▸ Work request
Your task is to copy the lines of the data below from the line holding "Lemma input_loop_total fuel" through the line holding "revert c w.", inclusive, exactly and with nothing added.

▸ Provided data
(** The loop always ends, and keeps everything in order. *)
Lemma input_loop_total fuel c w :
  conn_pre c → store_ok (the_db w) → (length (contents (in_ c)) < fuel)%nat →
  ∃ c' w' e, input_loop time limit fuel c w = Some (c', w', e) ∧
    conn_pre c' ∧ store_ok (the_db w') ∧ write_armed c' = write_armed c ∧
    (∃ x, contents (out_ c') = contents (out_ c) ++ x) ∧
    (close_after_write c = true → close_after_write c' = true).
Proof.
  revert c w. induction fuel as [|fuel IH]; intros c w [Hi Ho Hp Hl] Hok Hf; [lia|]. simpl.
  destruct (parse (parser c) (in_ c)) as [[p i] st] eqn:E.
  destruct (parse_contents _ _ _ _ _ Hi E) as [Hi' E'].
  pose proof (parse_ok (parser c) (contents (in_ c)) Hp) as Hcall. rewrite E' in Hcall.
  destruct Hcall as (Hp' & Hl' & Hst). rewrite Hl in Hl'. destruct st as [|argv|perr].
  - eexists _, _, _. split; [done|]. split_and!; [by split|done|done| |done].
    exists []. by rewrite app_nil_r.
  - destruct Hst as (_ & Hlt & _). case_bool_decide as Hne.
    + destruct (IH (mkConn i (out_ c) p (close_after_write c) (write_armed c)) w)
        as (c' & w' & e & Hrun & Hres); [by split|done|simpl; lia|]. eauto 10.
    + destruct (call_args_ok _ _ _ _ _ Hp Hl E' Hne) as (Hargs & _).
      destruct (dispatch_answers time Hclock (new_ctx argv (out_ c) w)) as (g & r & w1 & Hm & Hg & Hpr & _);
        [done|done|]. simpl in Hm, Hpr. destruct (Hg _ Ho) as [Hgo Hgc].
      rewrite Hm. simpl. destruct (closes argv).
      { eexists _, _, _. split; [done|]. split_and!; [by split|by apply Hpr|done|by eexists|done]. }
      destruct (limit <? _).
      { eexists _, _, _. split; [done|]. split_and!; [by split|by apply Hpr|done|by eexists|done]. }
      destruct (IH (mkConn i (g (out_ c)) p (close_after_write c) (write_armed c)) w1)
        as (c' & w' & e & Hrun & Hpre & Hok' & Ha & [x Hx] & Hc); [by split|by apply Hpr|simpl; lia|].
      exists c', w', e. split_and!; try done. exists (wire r ++ x). by rewrite Hx, (assoc_L (++)), <-Hgc.
  - destruct (error_encodes ($"ERR " ++ perr) (out_ c) Ho) as [Hgo Hgc].
    eexists _, _, _. split; [done|]. split_and!; [by split|done|done|by eexists|done].
Qed.

Lemma input_loop_mono f1 f2 c w r :
  input_loop time limit f1 c w = Some r → (f1 ≤ f2)%nat → input_loop time limit f2 c w = Some r.
Proof.
  revert f2 c w. induction f1 as [|f1 IH]; intros [|f2] c w H Hf; [done|done|lia|]. simpl in *.
  destruct (parse (parser c) (in_ c)) as [[p i] [|argv|perr]]; [done| |done].
  case_bool_decide; [apply IH; [done|lia]|]. destruct (close_after_reply _); [done|].
  destruct (limit <? _); [done|]. apply IH; [done|lia].
Qed.

Lemma input_loop_process c w :
  conn_pre c → store_ok (the_db w) →
  input_loop time limit (S (readable (in_ c))) c w = Some (process_loop time limit c w).
Proof.
  intros Hc Hok. unfold process_loop.
  destruct (input_loop_total (S (readable (in_ c))) c w) as (c' & w' & e & H & _); [done|done| |by rewrite H].
  rewrite readable_contents by apply Hc. lia.
Qed.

▸ Answer to this problem
Lemma input_loop_total fuel c w :
  conn_pre c → store_ok (the_db w) → (length (contents (in_ c)) < fuel)%nat →
  ∃ c' w' e, input_loop time limit fuel c w = Some (c', w', e) ∧
    conn_pre c' ∧ store_ok (the_db w') ∧ write_armed c' = write_armed c ∧
    (∃ x, contents (out_ c') = contents (out_ c) ++ x) ∧
    (close_after_write c = true → close_after_write c' = true).
Proof.
  revert c w. induction fuel as [|fuel IH]; intros c w [Hi Ho Hp Hl] Hok Hf; [lia|]. simpl.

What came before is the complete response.